До середины прошлого века историография рассматривала общественное мнение как устойчивый компонент любых развитых обществ и не отмечала особой роли этого феномена в культуре Просвещения. Первыми к осмыслению специфических процессов XVIII столетия, приведших к складыванию публичного пространства, подошли немецкие ученые Р. Козеллек и Ю. Хабермас. Козеллек, будучи историком, задумался над тем, как политическая структура абсолютизма вытесняла критику власти из сферы официального дискурса в пространство «литературной республики», светского салона и масонской ложи. Философ Хабермас выявил фундаментальное значение «трибунала общественного мнения» как специфической категории политической культуры середины XVIII в. и предположил, что общественное мнение позволяло снимать напряженность, накапливающуюся в отношениях между государством и гражданским обществом. Хабермас видел в нем инструмент, с помощью которого буржуазия пыталась ограничивать и трансформировать абсолютную власть. Свой вклад в разработку темы внесли историки Французской революции Ф. Фюре и М. Озуф. Они подчеркивали абсолютный характер «воображаемой власти» общественного мнения, видя в ней зеркальное отражение абсолютной власти монарха. Американский исследователь К. Бейкер наделяет общественное мнение исторической функцией, считая его порогом между абсолютной властью и революционной волей. По его мнению, во французском политическом дискурсе общественное мнение возникает лишь на время, его гегемония длится не более четверти века, но осмысление этого феномена помогает понять переход от Старого порядка к революции. Бейкер также предостерегает от узкосоциологического подхода к общественному мнению эпохи Просвещения, ограничению его поля совокупностью отдельных групп или классов: социальное наполнение этого феномена определяется плохо, и вся конструкция лежит не столько в сфере социологии, сколько в сфере политики и идеологии. Оригинальный подход к проблеме предлагает французский историк философии Б. Бинош: он увязывает феномен общественного мнения с установившимися в европейском обществе XVIII в. императивами толерантности. С его точки зрения, частные мнения смогли консолидироваться в общественное в значительной степени благодаря тому, что вопросы религии и веры вытеснялись Просвещением из общественной сферы в частную.
«Партия философов»
Распространенное представление о существовании «партии философов» — сплоченной группы единомышленников, объединявшей на общей идейной платформе всех или хотя бы часть мыслителей Просвещения — в значительной степени является мифом.

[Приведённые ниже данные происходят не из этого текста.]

Lemma no_queries_when_not_positive_witness :
  exists results w',
    benchmark_dns_servers demo_net demo_servers "example.com" 0 world0
    = (Returned results, w')
    /\ forward_calls w' = forward_calls world0
    /\ dict_get results "8.8.8.8"
       = Some [("name", VStr "dns.google."); ("error", VBool true)].
Proof.
  eexists _, _. split; [run_program|].
  destruct (no_queries_when_not_positive
              demo_net demo_servers "example.com" 0 world0 _ _
              ltac:(run_program) ltac:(lia)) as [Hfw _].
  split; [exact Hfw | run_program].
Defined.

(** ** The table *)

Lemma string_length_append s1 s2 :
  String.length (s1 ++ s2) = String.length s1 + String.length s2.
Proof. induction s1 as [|c s1 IH]; simpl; [reflexivity | now rewrite IH]. Qed.

Lemma spaces_length n : String.length (spaces n) = n.
Proof. induction n as [|n IH]; simpl; [reflexivity | now rewrite IH]. Qed.

Section DisplayProofs.

Variable repr_float : R -> string.
Variable format_fixed : nat -> R -> string.

Lemma red_string_is_red v : is_red (red_string repr_float v).
Proof. unfold is_red, red_string. eauto. Qed.

Lemma float_str_zero : float_str repr_float 0 = "0.0".
Proof.
  unfold float_str. destruct (Req_dec_T 0 0) as [_|Hne]; [reflexivity|].
  now contradiction Hne.
Qed.

(** The rows are added one per item, in the order of the items. *)
Lemma add_rows_rows items : forall t0 t,
  add_rows repr_float format_fixed items t0 = Some t ->
  exists cells,
    rows t = (rows t0 ++ cells)%list
    /\ Forall2
         (fun item row =>
            display_row repr_float format_fixed (fst item) (snd item) = Some row)
         items cells.
Proof.
  induction items as [|[server data] items IH]; intros t0 t Hadd; simpl in Hadd.
  - injection Hadd as <-. exists []. rewrite app_nil_r. split; constructor.
  - destruct (display_row repr_float format_fixed server data) as [row|] eqn:Hrow;
      [|discriminate].
    destruct (IH _ _ Hadd) as (cells & Hrows & Hall).
    exists (row :: cells). split.
    + rewrite Hrows. simpl. now rewrite <- app_assoc.
    + constructor; assumption.
Qed.

Lemma Forall2_nth_error_left (A B : Type) (P : A -> B -> Prop) l l' :
  Forall2 P l l' ->
  forall i a, nth_error l i = Some a ->
    exists b, nth_error l' i = Some b /\ P a b.
Proof.
  induction 1 as [|x y l l' Hxy Hrest IH]; intros i a Hi.
  - destruct i; discriminate.
  - destruct i as [|i]; simpl in *.
    + injection Hi as <-. eauto.
    + eauto.
Qed.

Lemma join_concat sep parts : join sep parts = String.concat sep parts.
Proof.
  induction parts as [|p rest IH]; [reflexivity|].
  destruct rest as [|q rest]; [reflexivity|].
  cbn [join String.concat]. cbn [join String.concat] in IH. now rewrite IH.
Qed.

Lemma spaces_all_spaces n : all_spaces (spaces n).
Proof.
  induction n as [|n IH]; intros c Hin; simpl in Hin; [contradiction|].
  destruct Hin as [<- | Hin]; [reflexivity | now apply IH].
Qed.

Lemma rjust_padded width text : padded_to width text (rjust width text).
Proof.
  exists (spaces (width - String.length text)). unfold rjust.
  split; [reflexivity|]. split; [apply spaces_all_spaces|].
  rewrite string_length_append, spaces_length. lia.
Qed.

Lemma format_times_padded samples :
  Forall2 (fun sample cell => padded_to 3 (format_fixed 0 sample) cell)
    samples (map (format_time format_fixed) samples).
Proof.
  induction samples as [|x samples IH]; simpl; constructor; [|exact IH].
  apply rjust_padded.
Qed.

(** The row of a record that is marked as failed. *)
Lemma display_row_failed server data :
  marked_failed data ->
  exists name_cell mean_cell stdev_cell,
    display_row repr_float format_fixed server data
    = Some ["[red]" ++ server ++ "[/red]"; "[red]" ++ name_cell ++ "[/red]";
            "[red]Error on query attempt[/red]";
            "[red]" ++ mean_cell ++ "[/red]"; "[red]" ++ stdev_cell ++ "[/red]"].
Proof.
  intros Hfailed. unfold display_row, red_string.
  assert (Hcond : negb (truthy (dict_get_default data "times" (VList [])))
                  || truthy (dict_get_default data "error" (VBool false)) = true).
  { unfold dict_get_default. destruct Hfailed as [He | [Ht | Ht]].
    - rewrite He. apply orb_true_r.
    - now rewrite Ht.
    - now rewrite Ht. }
  rewrite Hcond. eexists _, _, _. reflexivity.
Qed.

(** The row of a record with measurements. *)
Lemma display_row_measured server data dns_name samples mean stdev :
  measured data dns_name samples mean stdev ->
  display_row repr_float format_fixed server data
  = Some [server; dns_name; join "," (map (format_time format_fixed) samples);
          format_fixed 1 mean; format_fixed 1 stdev].
Proof.
  intros (Hname & Htimes & Hne & Hmean & Hstdev & Herror).
  unfold display_row, dict_get_default.
  rewrite Hname, Htimes, Hmean, Hstdev, Herror.
  destruct samples; [contradiction | reflexivity].
Qed.

(** C8.  The table has one row per entry of the result, in the order of
    the entries.  The row of an entry whose error flag is true or whose
    samples are empty has five cells, all in the error style, the first
    holding the server and the third the error marker.  The row of an
    entry with samples and an error flag that is false holds the server,
    the name, the samples joined by commas, each in fixed-point notation
    with no decimal place and padded with spaces to three characters, and
    the mean and the standard deviation with one decimal place. *)
Theorem one_row_per_entry results t :
  display_results repr_float format_fixed results = Some t ->
  List.length (rows t) = List.length results
  /\ forall i server data,
       nth_error results i = Some (server, data) ->
       exists row,
         nth_error (rows t) i = Some row
         /\ (marked_failed data -> error_row server row)
         /\ (forall dns_name samples mean stdev,
               measured data dns_name samples mean stdev ->
               exists cells,
                 Forall2
                   (fun sample cell => padded_to 3 (format_fixed 0 sample) cell)
                   samples cells
                 /\ row = [server; dns_name; String.concat "," cells;
                           format_fixed 1 mean; format_fixed 1 stdev]).
Proof.
  intros Hdisplay. unfold display_results in Hdisplay.
  destruct (add_rows_rows _ _ _ Hdisplay) as (cells & Hrows & Hall).
  simpl in Hrows. rewrite Hrows. split.
  - symmetry. exact (Forall2_length Hall).
  - intros i server data Hi.
    destruct (Forall2_nth_error_left _ _ _ _ _ Hall _ _ Hi) as (row & Hrow & Hcells).
    simpl in Hcells. exists row. split; [exact Hrow|]. split.
    + intros Hfailed.
      destruct (display_row_failed server data Hfailed)
        as (name_cell & mean_cell & stdev_cell & Hred).
      rewrite Hred in Hcells. injection Hcells as <-.
      unfold error_row. split; [reflexivity|]. split; [|split; reflexivity].
      apply Forall_cons; [now exists server|].
      apply Forall_cons; [now exists name_cell|].
      apply Forall_cons; [now exists "Error on query attempt"|].
      apply Forall_cons; [now exists mean_cell|].
      apply Forall_cons; [now exists stdev_cell | apply Forall_nil].
    + intros dns_name samples mean stdev Hmeasured.
      rewrite (display_row_measured server _ _ _ _ _ Hmeasured) in Hcells.
      injection Hcells as <-.
      exists (map (format_time format_fixed) samples).
      split; [apply format_times_padded | now rewrite join_concat].
Qed.

(** The table of what the benchmark returns can always be built. *)
Lemma display_row_of_pass server p :
  exists row, display_row repr_float format_fixed server (result_of_pass p) = Some row.
Proof.
  unfold result_of_pass, make_result. destruct (pass_times p); eexists; reflexivity.
Qed.
(** What the rounding can add: a value that is below [q] by more than one
    part in [2^53] does not round up to [q]. *)
Lemma binary64_below (x q : Q) :
  2 <= q -> q <= 10000 -> x < q * (1 - 2 ^ (-53)) ->
  geb (binary64 x) (Num q) = false.
Proof.
  intros Hq Hq' Hx. unfold geb, binary64.
  change (2 ^ (-53)) with (1 # 9007199254740992) in Hx.
  destruct (Qeq_bool x 0) eqn:E0.
  { cbn. apply not_true_is_false. intros K. apply Qle_bool_iff in K. lra. }
  assert (Hbig : 10000 <= 2 ^ 1024).
  { apply (Qle_trans _ (2 ^ 14)); [discriminate|].
    apply Qpower_le_compat_l; [lia|discriminate]. }
  set (a := Qabs x).
  set (e := Z.max (ilog2 a) (-1022)).
  set (ulp := 2 ^ (e - 52)).
  set (r := inject_Z (round_even (a / ulp)) * ulp).
  assert (Hu : 0 < ulp) by apply pow2_pos.
  assert (Ha : 0 <= a) by apply Qabs_nonneg.
  assert (Hr0 : 0 <= r).
  { unfold r. apply Qmult_le_0_compat; [|lra].
    apply round_even_nonneg. apply Qle_shift_div_l; [exact Hu|]. lra. }
  assert (Hr : r <= a + ulp * (1 # 2)).
  { unfold r. pose proof (round_even_le (a / ulp)) as K.
    apply (Qmult_le_compat_r _ _ ulp) in K; [|lra].
    setoid_replace ((a / ulp + (1 # 2)) * ulp) with (a + ulp * (1 # 2)) in K
      by (field; lra).
    exact K. }
  destruct (Qle_bool 0 x) eqn:Ex.
  - apply Qle_bool_iff in Ex.
    assert (Eax : a == x) by (unfold a; now apply Qabs_pos).
    assert (Hx0 : 0 < x).
    { destruct (Qlt_le_dec 0 x) as [L|L]; [exact L|].
      assert (K : x == 0) by lra. apply Qeq_bool_iff in K. congruence. }
    assert (Hrq : r < q).
    { destruct (ilog2_spec a) as [L U]; [lra|].
      destruct (Z.max_spec (ilog2 a) (-1022)) as [[Hl Em]|[Hl Em]];
        fold e in Em.
      - (* subnormal *)
        assert (K1 : a < 1).
        { apply (Qlt_le_trans _ _ _ U). change 1 with (2 ^ 0).
          apply Qpower_le_compat_l; [lia|discriminate]. }
        assert (K2 : ulp <= 1).
        { unfold ulp. change 1 with (2 ^ 0).
          apply Qpower_le_compat_l; [lia|discriminate]. }
        lra.
      - assert (K : ulp * 2 ^ 52 == 2 ^ e).
        { unfold ulp. rewrite <- Qpower_plus by discriminate.
          now replace (e - 52 + 52)%Z with e by lia. }
        rewrite Em in K. change (2 ^ 52) with 4503599627370496 in K.
        nra. }
    destruct (Qle_bool (2 ^ 1024) r) eqn:Eo.
    { apply Qle_bool_iff in Eo. lra. }
    change (Qle_bool q (Qred r) = false).
    apply not_true_is_false. intros K. apply Qle_bool_iff in K.
    rewrite Qred_correct in K. lra.
  - destruct (Qle_bool (2 ^ 1024) r); [reflexivity|].
    change (Qle_bool q (Qred (- r)) = false).
    apply not_true_is_false. intros K. apply Qle_bool_iff in K.
    rewrite Qred_correct in K. lra.
Qed.
(* ===== verification/Prelude.v ===== *)
(** * A verification development for Local Recall

    Local Recall ([src/src/local_recall/]) records what is on the screen,
    redacts it, stores it encrypted on the machine, and answers questions about
    it.  Its core logic decides what may be recorded, kept, deleted and sent
    out.  The development models that logic, definition by definition, and
    proves what makes it correct; PROJECT.json maps each definition to the
    lines it translates.

    ** The parts of the program, and where they are modelled

    - the capture gate ([lifecycle/gate.py], [domain/lifecycle.py]): who may
      capture or commit now.  [Gate] is the object, one definition per method;
      [GateFacts] its invariant; [GateThreads] the interleaving of worker
      threads with the owner's transitions, the state lock making each method
      body one step and the commit lock making transitions wait.
    - the lifecycle actor ([lifecycle/actor.py], [messages.py], [ports.py]),
      which owns the gate: [Lifecycle] has its handlers; [LifecycleFacts] the
      abstract machine of capture states and pauses and the refinement;
      [LifecycleProps] the safety properties read off it.
    - the policy engine and its boundary ([policy/], [domain/policy.py],
      [domain/metadata.py]): [Policy], [PolicyFacts], [PolicyProps].
    - adaptive capture ([capture/adaptive.py], with the frames and requests of
      [domain/frames.py] and [domain/capture.py]): [Frames], [Adaptive],
      [AdaptiveFacts].
    - the encrypted storage ([storage/operations.py], [sqlite_backend.py],
      [filesystem.py], [domain/crypto.py]): [Storage] (writing, reading,
      deleting, recovering, with the points where the process may die),
      [StorageFacts], [StorageProps]; its ordered queries: [Catalog].
    - retention ([retention/]): [Retention], [RetentionFacts], over the
      interface [RetentionStorage], whose canonical instance is the storage's
      catalog.
    - routing and the egress gate ([routing.py], [domain/providers.py],
      [domain/privacy.py]): [Egress], [EgressFacts].
    - the envelope codec ([storage/codec.py], [domain/crypto.py]): [Codec] and
      [CodecFacts], which gives the storage its [EnvelopeCodec].
    - session safety ([session/safety.py]): [Safety] (observations, the
      controller, the preflight), [SafetyFacts] (the controller against a log
      of its calls), [SafetyProps] (the controller over the policy engine and
      the lifecycle actor).
    - retrieval ([retrieval/service.py]): [Retrieval], [RetrievalFacts].
    - answering ([answering/service.py], [evidence.py], [models.py]):
      [Answering], [AnsweringFacts].
    - selective deletion ([timeline/deletion.py]): [Deletion] (the journal and
      its file-system calls, the coordinator), [DeletionFacts] (what the
      journal reads back), [DeletionProps] (runs, failures and power cuts).
    - snapshots encrypted into one file ([index/semantic.py],
      [activity/store.py], [ports/keys.py]): [Sealed], [SealedFacts].
    - the semantic index ([index/semantic.py], [domain/providers.py]):
      [SemanticIndex], [SemanticIndexFacts] (the two files and the operations),
      [SemanticIndexProps] (the index as a map, rebuilds, ranking).
    - activities ([activity/clustering.py], [store.py], [features.py],
      [summaries.py], [reconcile.py]): [Activity] and [ActivityFacts] (the
      segmenter, the encrypted store), [Summaries] and [SummariesFacts]
      (features and summaries over the two model providers), [Reconcile] and
      [ReconcileFacts] (the snapshot rebuilt from records, after a deletion
      too), [ActivityProps].
    - the timeline ([timeline/scope.py], [activity_rebuild.py]): [Vault] (the
      stored records as its services read them), [Scope] and [ScopeFacts]
      (what a deletion request selects).
    - the capture pipeline ([pipeline/]): [Concurrent] (programs of atomic
      actions, their weakest preconditions, pools of threads), [Pipeline] (the
      stage actors, ingress, ledgers, framing and the runtime's operations),
      [PipelineFacts] (messages and ledgers), [PipelineThreads] (the invariant
      of the pool), [PipelineProps] (its properties, and one that runs).
    - record encryption ([crypto/]): [Encryption] (envelopes, the registry of
      key providers, the pipeline's encryption stage), [EncryptionFacts],
      [Keyring] and [KeyringFacts] (the operating system's keyring as a key
      provider), [EncryptionProps] (ones that run, and a rotation that loses
      a record).
    - backups ([backup/archive.py], [backup/engine.py]): [Backup] (the archive
      container, export and restore), [BackupFacts] (archives read back, what
      reading raises), [BackupProps] (what restoring leaves, the round trip,
      and ones that run).
    - what these use of Python: [Prelude] (exceptions, state, lists), [PyStr]
      ([str]), [Utf8] ([encode] and [decode]), [PyFloat] ([float]), [Json]
      ([json.loads] and [json.dumps]) with [JsonFacts], [PyData] ([UUID],
      [datetime.isoformat], [int.to_bytes]), [PyLib].

    They interact as the program's objects do: the actor calls the gate
    ([HasGate] embeds it in the actor's state), persistence runs under a
    permit of the gate, retention works on the rows the storage catalogues,
    the pipeline's boundary asks the policy engine, the session-safety
    controller instructs both the engine and the actor, answering asks
    retrieval for evidence and the egress gate for leave to send it, and
    retrieval reads the storage under the policy's decisions.

    ** How the code is written down

    Code that changes an object is a function in the state and exception
    monad [M S] below: the state is the record of the object's attributes and
    an exception keeps the changes made before it, as in Python.  Code that
    only raises is in [result].  Collaborators the program takes by protocol
    are classes ([LifecyclePorts], [EnvelopeCodec], [RetentionStorage],
    [DerivedStores], [SecretDetector], [SafetyPorts], [PreflightPorts],
    [RetrievalPorts], [AnsweringPorts], [DeletionPorts], [SealPorts],
    [EmbeddingPorts], [ActivityPorts], [RecordVault], [Sockets],
    [StagePorts], [Cipher], [KeyringBackend], [BackupPorts], the records
    [KeyProvider] and [BackupCrypter]) and library code outside the
    repository (SHA-256, regular expressions, the zone database) is a
    parameter, with a law only where a theorem needs one ([PyLibrary] of
    [PyLib] collects what the snapshot files leave to the standard library).

    ** What the theorems show

    - Capture: work is admitted and committed under the live generation only,
      stale work is cancelled, quiescence is what it says, and a retired
      generation never comes back, in every interleaving; the actor refines
      its abstract machine, so a block or a pause is not undone by accident.
    - Policy: evaluation equals its declarative specification, does not depend
      on rule order, and every change revokes what was authorized before.
    - Adaptive capture: its attributes stay consistent, coalescing does not
      drift, a change of privacy scope forces a fresh frame.
    - Storage: crash atomicity, durability of what was acknowledged under a
      fresh id, finality of deletion, verified reads and the quota.
    - Retention: planning equals its specification, eviction is minimal, plans
      meet the limits, sweeps do exactly the plan, page walks are complete.
    - Egress: routing and approval are exact; the digest commits to the
      payload.
    - Codec: decoding inverts encoding, and no prefix or extension of a blob
      is taken for another.
    - Session safety: the controller keeps the policy locked whatever its
      collaborators do and blocks the lifecycle unless a call of it fails,
      releases only when nothing stands in the way, and with the real engine
      and actor a locked session records nothing.
    - Retrieval and answering: only records in scope that the policy allows are
      returned, up to the limit all of them where nothing changes or fails,
      answers cite what supports them, and only approved evidence leaves.
    - Selective deletion: what is reported deleted is gone from the storage and
      from what is derived of it, a deletion begun that fits the journal is finished
      by the next recovery, the journal is read back as written, and a deletion
      too large for the journal wedges it.
    - Semantic index: its operations refine operations on a map and leave the
      old or the new one when they fail, an interrupted rebuild resumes, a
      search gives the best entries of its window, a temporary file left
      behind blocks it.
    - Activities: segmentation gives the one division into continuous runs,
      the store is a register that holds valid snapshots only, reconciling
      stores exactly the records given, summaries quote their sources, only
      local providers see text.
    - Timeline: a window selects what it says, and a deleted record does not
      come back with the rebuilt activities.
    - Capture pipeline: in every interleaving the messages at a stage stay
      within its credits, and a generation found drained stays drained; a
      message decodes to what was encoded; a frame that cannot be encoded
      loses its credit for ever.
    - Record encryption: what the stage answers decrypts to its frames as long
      as its provider holds the key, altered metadata is rejected whatever
      digest comes with it, rewrapping keeps the record, and rotating active
      keys never loses one.
    - Backups: an archive reads back as written and no prefix or extension of
      it does, a restore adds nothing but the archive's records and changes
      none, and an export restores to exactly the records it wrote.

    ** Bounds and fuel

    [Retention] walks pages on fuel, the number of pages; [RetentionFacts]
    shows that one page per record and one more suffice.  The JSON scanner
    recurses on twice the length of its input, enough by [loads_total].  Waits
    ([wait_loop]) take the list of wake-ups before their deadline, each with
    what other threads did until then.  The slices of an index rebuild are made
    on the number of documents left ([slices_ok]); an archive is read on the
    length of its body.  Python integers are unbounded and are [Z]; floats are
    binary64.

    ** Not modelled

    Display servers, window-manager metadata adapters, OCR and regular
    expressions of redaction, the gpg program and the keyring module, HTTP
    clients, the creation and closing of the pipeline's actors and sockets, the
    IPC transport, the command line and user interfaces, health checks and
    audit files, the question planner and time expressions (regular
    expressions over a question): their behaviour is mostly that of the
    services they call.  Python's recursion limit is not modelled.
    File modes, symlink checks and schema migrations of the storage are left
    out, and so are wall-clock stamps and random identifiers that no branch
    depends on. *)

(** ** The Python effects the development is written in *)

From Stdlib Require Export ZArith Lia Ascii String.
From stdpp Require Export base tactics option list gmap sets strings.
Open Scope Z_scope.
#[global] Arguments Z.add : simpl never.
#[global] Arguments Z.sub : simpl never.
#[global] Arguments Z.mul : simpl never.
#[global] Arguments Z.leb : simpl never.
#[global] Arguments Z.ltb : simpl never.
#[global] Arguments Z.eqb : simpl never.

В их среде наблюдалось такое разнообразие политических, экономических, эстетических и религиозных взглядов, которое не могло служить почвой для единения. В разных частях Европы и в Северной Америке Просвещение имело разные временные рамки и окрашивалось в национальные тона. Дистанция, отделявшая Дидро от Смита, а Гольбаха от Гиббона была не меньшей, чем та, которая лежала между французскими материалистами и такими итальянскими мыслителями, как Джанноне и Вико, или же такими немецкими философами, как Лессинг и Кант. Общее национальное пространство также не исключало серьезных расхождений, что подтверждают глубокие межличностные конфликты «столпов» классического французского Просвещения — Вольтера, Руссо и Дидро.